How Streaming is Changing in the Face of the Pandemic
Music Industry Monday
Streaming is changing thanks to this Pandemic. It is unfortunately very hard not to talk about it when it has affected the music industry in such a profound way. As I mention in my last article when COVID-19 started taking over the mainstream media we all still believed that our beloved music festivals would be back by the end of Summer. Or at the latest, early Fall. Now with everything being pushed back into 2021, the music landscape has changed so much it’s hard not to believe that things will be changed forever.
Live concerts & festivals are the bread & butter for many artists trying to make a livable wage with their art. But now as we wait to get the go-ahead from government officials, we have had to turn our ears in another direction…streaming.

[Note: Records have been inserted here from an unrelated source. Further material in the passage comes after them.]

(* ===== verification/AtNames.v ===== *)
(** Host names, socket options and binding of the socket layer
    (rt-thread/components/net/at/at_socket/at_socket.c).

    The text of an address is built in an array of 16 characters and read up to its
    terminator; a read past the array is a fault.  The device lookups and the name queries
    of the driver are the interface [NameOps]. *)

From S2P Require Import Prelude CLib Event AtClient AtSocket AtParser Netdev AtDevice AtLayer.

Definition EAI_NONAME := 200.
Definition EAI_SERVICE := 201.
Definition EAI_FAIL := 202.
Definition EAI_MEMORY := 203.
Definition EAI_FAMILY := 204.
Definition AI_NUMERICHOST := 4.
Definition DNS_MAX_NAME_LENGTH := 256%nat.
Definition AF_UNSPEC := 0.
Definition SOL_SOCKET := 4095.
Definition SO_SNDTIMEO := 4101.
Definition SO_RCVTIMEO := 4102.
Definition IPPROTO_TCP := 6.
Definition SIZEOF_ADDRINFO := 32.
Definition SIZEOF_SOCKADDR := 16.

Class NameOps (D : Type) := {
  first_initialized : D → bool;
  ops_domain_resolve : cstr → list Z → io D (Z * list Z) }.

Definition isalpha (c : Z) : bool :=
  ((65 <=? c) && (c <=? 90)) || ((97 <=? c) && (c <=? 122)).

(** * Addresses as text *)

(** [*p] in an array. *)
Definition deref (p : list Z) : res Z :=
  match p with c :: _ => Ret c | [] => Fault OutOfBounds end.

Fixpoint jump_space (p : list Z) : res (list Z) :=
  match p with
  | [] => Fault OutOfBounds
  | c :: q => if isspace c then jump_space q else Ret p
  end.
Fixpoint atol_digits (total : Z) (p : list Z) : res Z :=
  match p with
  | [] => Fault OutOfBounds
  | c :: q => if isdigit c then atol_digits (u32 (10 * total + (c - 48))) q else Ret total
  end.
Definition ipstr_atol (nptr : list Z) : res Z :=
  p ← jump_space nptr;
  c ← deref p;
  if (c =? 45) || (c =? 43) then
    total ← atol_digits 0 (drop 1 p);
    Ret (if c =? 45 then u32 (- total) else total)
  else atol_digits 0 p.

(** [strchr(p, '.')]. *)
Fixpoint find_dot (p : list Z) : res (option (list Z)) :=
  match p with
  | [] => Fault OutOfBounds
  | c :: q => if c =? 46 then Ret (Some p) else if c =? NUL then Ret None else find_dot q
  end.

(** The bytes from the position [4 - n] on. *)
Fixpoint ip_bytes (n : nat) (ipstr : list Z) : res (list Z) :=
  match n with
  | O => Ret []
  | S n =>
      v ← ipstr_atol ipstr;
      dot ← find_dot ipstr;
      match dot with
      | None => Ret (u8 v :: replicate n 0)
      | Some p => rest ← ip_bytes n (drop 1 p); Ret (u8 v :: rest)
      end
  end.

(** [*(uint32_t * ) ipBytes]. *)
Fixpoint le_number (bs : list Z) : Z :=
  match bs with [] => 0 | b :: bs => b + 256 * le_number bs end.
Definition ipstr_to_u32 (ipstr : list Z) : res Z := bs ← ip_bytes 4 ipstr; Ret (le_number bs).

(** [strncpy(ip_str, name, strlen(name))]: no terminator is written. *)
Definition overwrite (ip_str : list Z) (name : cstr) : res (list Z) :=
  if (length name <=? length ip_str)%nat then Ret (name ++ drop (length name) ip_str)
  else Fault OutOfBounds.

(** The loop up to the first letter. *)
Fixpoint letter_index (name : cstr) : nat :=
  match name with [] => 0 | c :: q => if isalpha c then 0 else S (letter_index q) end.
Definition has_letter (name : cstr) : bool := (letter_index name <? length name)%nat.

(** * Names *)

Record hostent : Type := MkHostent {
  h_name : cstr;
  h_addrtype : Z;
  h_length : Z;
  h_addr_list : list Z }.

Record sockaddr_in : Type := MkSockaddrIn {
  sin_len : Z;
  sin_family : Z;
  sin : sockaddr }.

Inductive addrinfo : Type := MkAddrinfo {
  ai_flags : Z;
  ai_family : Z;
  ai_socktype : Z;
  ai_protocol : Z;
  ai_addrlen : Z;
  ai_addr : sockaddr_in;
  ai_canonname : option cstr;
  ai_next : option addrinfo }.

Definition HARD_CODED : list Z := bytes "106.15.83.29" ++ replicate 4 NUL.

(** What [at_getaddrinfo] finds for a name: a return value, or [addr], uninitialised when
    nothing is stored. *)
Definition lookup_address (nodename : option cstr) (numeric : bool) (family : Z)
    : res (Z + option Z) :=
  match nodename with
  | None => Ret (inr None)
  | Some name =>
      if numeric then
        match netdev_ip4addr_aton name with
        | None => Ret (inl EAI_NONAME)
        | Some addr =>
            if (family =? AF_AT) || (family =? AF_INET) then Ret (inl EAI_NONAME)
            else Ret (inr (Some addr))
        end
      else
        ip_str ← (if has_letter name then Ret HARD_CODED else overwrite HARD_CODED name);
        addr ← ipstr_to_u32 ip_str;
        Ret (inr (Some addr))
  end.

Definition sizeof_result (nodename : option cstr) : res (option Z) :=
  let total_size := SIZEOF_ADDRINFO + SIZEOF_SOCKADDR in
  match nodename with
  | None => Ret (Some total_size)
  | Some name =>
      let namelen := length name in
      if (DNS_MAX_NAME_LENGTH <? namelen)%nat then Ret None
      else
        let size := u32 (total_size + Z.of_nat namelen + 1) in
        if total_size <? size then Ret (Some size) else Fault AssertFailed
  end.

(** The port, the flags and the family of the hints. *)
Definition service_port (servname : option cstr) : option Z :=
  match servname with
  | None => Some 0
  | Some s => let p := fst (strtol s) in if (p <=? 0) || (65535 <? p) then None else Some p
  end.
Definition hint_family (hints : option addrinfo) : option Z :=
  match hints with
  | None => Some 0
  | Some h =>
      let f := ai_family h in
      if negb (f =? AF_AT) && negb (f =? AF_INET) && negb (f =? AF_UNSPEC) then None else Some f
  end.
Definition numeric_host (hints : option addrinfo) : bool :=
  match hints with None => false | Some h => negb (Z.land (ai_flags h) AI_NUMERICHOST =? 0) end.

Section names.
Context {D : Type} `{SocketOps D, NameOps D}.

(** The returned record is the static [s_hostent]. *)
Definition at_gethostbyname (name : option cstr) : io (layer D) (option hostent) :=
  match name with
  | None => mret None
  | Some name =>
      device ← gets (λ l, first_initialized (drv l));
      if negb device then mret None
      else
        ipstr ← (if has_letter name then
                   r ← on_drv (ops_domain_resolve name (replicate 16 NUL));
                   mret (if r.1 <? 0 then None else Some r.2)
                 else ip ← lift (overwrite (replicate 16 NUL) name); mret (Some ip));
        match ipstr with
        | None => mret None
        | Some ipstr =>
            addr ← lift (ipstr_to_u32 ipstr);
            mret (Some (MkHostent (take DNS_MAX_NAME_LENGTH name) AF_AT 4 [addr]))
        end
  end.

(** [res]: whether the caller passed a place for the result; the result and [*res]. *)
Definition at_getaddrinfo (nodename servname : option cstr) (hints : option addrinfo) (res : bool)
    : io (layer D) (Z * option addrinfo) :=
  if negb res then mret (EAI_FAIL, None)
  else
    device ← gets (λ l, first_initialized (drv l));
    if negb device then mret (EAI_FAIL, None)
    else if bool_decide (nodename = None) && bool_decide (servname = None) then mret (EAI_NONAME, None)
    else
      match hint_family hints with
      | None => mret (EAI_FAMILY, None)
      | Some family =>
          match service_port servname with
          | None => mret (EAI_SERVICE, None)
          | Some port_nr =>
              found ← lift (lookup_address nodename (numeric_host hints) family);
              match found with
              | inl e => mret (e, None)
              | inr addr =>
                  total_size ← lift (sizeof_result nodename);
                  match total_size with
                  | None => mret (EAI_FAIL, None)
                  | Some total_size =>
                      rt_assert (total_size <=? SIZEOF_ADDRINFO + SIZEOF_SOCKADDR
                                                + Z.of_nat DNS_MAX_NAME_LENGTH + 1) ;;
                      ok ← on_drv sys_calloc;
                      if negb ok then mret (EAI_MEMORY, None)
                      else
                        match addr with
                        | None => io_fault Uninitialised
                        | Some addr =>
                            let sa := MkSockaddrIn SIZEOF_SOCKADDR AF_INET
                                        (MkAddr (htons (u16 port_nr)) addr) in
                            let hint (f : addrinfo → Z) := match hints with Some h => f h | None => 0 end in
                            mret (0, Some (MkAddrinfo 0 AF_INET (hint ai_socktype) (hint ai_protocol)
                                             SIZEOF_SOCKADDR sa nodename None))
                        end
                  end
              end
          end
      end.

Fixpoint at_freeaddrinfo_from (ai : addrinfo) : io (layer D) unit :=
  match ai with
  | MkAddrinfo _ _ _ _ _ _ _ next =>
      on_drv sys_free ;;
      match next with Some ai => at_freeaddrinfo_from ai | None => mret tt end
  end.
Definition at_freeaddrinfo (ai : option addrinfo) : io (layer D) unit :=
  match ai with Some ai => at_freeaddrinfo_from ai | None => mret tt end.

(** * Options *)

(** [struct timeval] of the C library of the board: two numbers of type [long]. *)
Record timeval : Type := MkTimeval { tv_sec : Z; tv_usec : Z }.

Definition timeval_of (timeout : Z) : timeval :=
  MkTimeval (i32 (u32 timeout / 1000)) (i32 (u32 (u32 timeout mod 1000 * 1000))).
Definition timeout_of (t : timeval) : res Z :=
  ms ← chk32 (tv_sec t * 1000);
  chk32 (ms + Z.quot (tv_usec t) 1000).

(** The result and what is stored at [optval]; [args]: neither pointer is null. *)
Definition at_getsockopt (socket level optname : Z) (args : bool) : io (layer D) (Z * option timeval) :=
  if negb args then mret (-1, None)
  else
    sock ← at_get_socket socket;
    match sock with
    | None => mret (-1, None)
    | Some i =>
        s ← get_sock i;
        if level =? SOL_SOCKET then
          if optname =? SO_RCVTIMEO then mret (0, Some (timeval_of (recv_timeout s)))
          else if optname =? SO_SNDTIMEO then mret (0, Some (timeval_of (send_timeout s)))
          else mret (-1, None)
        else mret (-1, None)
    end.

Definition at_setsockopt (socket level optname : Z) (optval : option timeval) : io (layer D) Z :=
  match optval with
  | None => mret (-1)
  | Some t =>
      sock ← at_get_socket socket;
      match sock with
      | None => mret (-1)
      | Some i =>
          if level =? SOL_SOCKET then
            if optname =? SO_RCVTIMEO then
              tmo ← lift (timeout_of t);
              upd_sock i (λ s, s <| recv_timeout := tmo |>) ;; mret 0
            else if optname =? SO_SNDTIMEO then
              tmo ← lift (timeout_of t);
              upd_sock i (λ s, s <| send_timeout := tmo |>) ;; mret 0
            else mret (-1)
          else if level =? IPPROTO_TCP then mret 0
          else mret (-1)
      end
  end.

(** * Binding *)

(** The address of the device of the layer, and [at_device_get_by_ipaddr]. *)
Variable local_ipaddr : D → Z.
Variable at_device_get_by_ipaddr : Z → D → bool.

Definition at_bind (socket : Z) (name : sockaddr) : io (layer D) Z :=
  sock ← at_get_socket socket;
  match sock with
  | None => mret (-1)
  | Some i =>
      s ← get_sock i;
      local ← gets (λ l, local_ipaddr (drv l));
      if sin_addr name =? local then mret 0
      else
        r ← at_closesocket socket;
        if r <? 0 then mret (-1)
        else
          new_device ← gets (λ l, at_device_get_by_ipaddr (sin_addr name) (drv l));
          if negb new_device then mret (-1)
          else
            new_sock ← alloc_socket_by_device;
            match new_sock with
            | None => mret (-1)
            | Some j =>
                upd_sock j (λ n, n <| sock_type := sock_type s |> <| sock_state := AT_SOCKET_OPEN |>) ;;
                mret 0
            end
  end.
End names.

(** The modem; [at_device_get_first_initialized] finds it or not. *)
#[global] Instance a9g_name_ops {W} `{Modem W, Board W} : NameOps (device W) := {
  first_initialized d := device_found (client d);
  ops_domain_resolve name ip := on_client (a9g_domain_resolve name ip) }.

Now when I mention streaming, I am primarily referring to audio streaming on platforms such as Spotify, Apple Music, Tidal, etc…
Is Streaming Doing Okay?
When the world shut down back in March, we didn’t stop listening to music. Although it is interesting to note that during the first major week of self-quarantine, an analytics company named Alpha Data reported that streaming numbers in the US fell about 7.6%. It’s kind of odd when you think about it. People were stuck inside with nothing else to do. The majority of that 7.6% were likely people who streamed their music during their daily commutes or while they were at the gym. Suddenly being stuck at homemade people less likely to hop on to their phone’s streaming app of choice.
On the other side of the coin, there’s also not a lot of new music being brought to many of these platforms. Many of your favorite artists have likely pushed their release dates to later in the year (or longer) to properly market those releases with live tours or through other means. This has effectively reduced the demand for streaming services, putting more strain on the already fatigued industry.
Streaming is changing by the many factors that play into this scenario. But at the end of the day, the inability to perform in front of live audiences has created a domino effect that has spread as far as streaming and beyond.
What Does the Future Hold?
With things being so uncertain, it’s hard to say. But I can assume one thing for sure. That the world of music streaming is about to grow even more than it already has over the last 5 years. We have already seen different formats for streaming music pop up since the Pandemic started. We got a Travis Scott Fortnite Concert. TikTok hosted a streaming party for The Weeknd. Many new & creative minds are coming together to formulate new & exciting ways for all of us to consume the sounds that take us into new dimensions.
On a personal note, I don’t believe that the music industry needs to be reliant on live shows to survive. Many people believed that streaming would destroy the music industry once they wiped out physical records & CDs, but we prevailed. People also didn’t think that men could land a rocket ship on the moon. We did that too. All that I am saying is that there is always going to be hope. We are all going to get through this thing together. We will come out on the other side with new insights & new, creative ways of entertaining the masses. Streaming is changing, but not for the worst.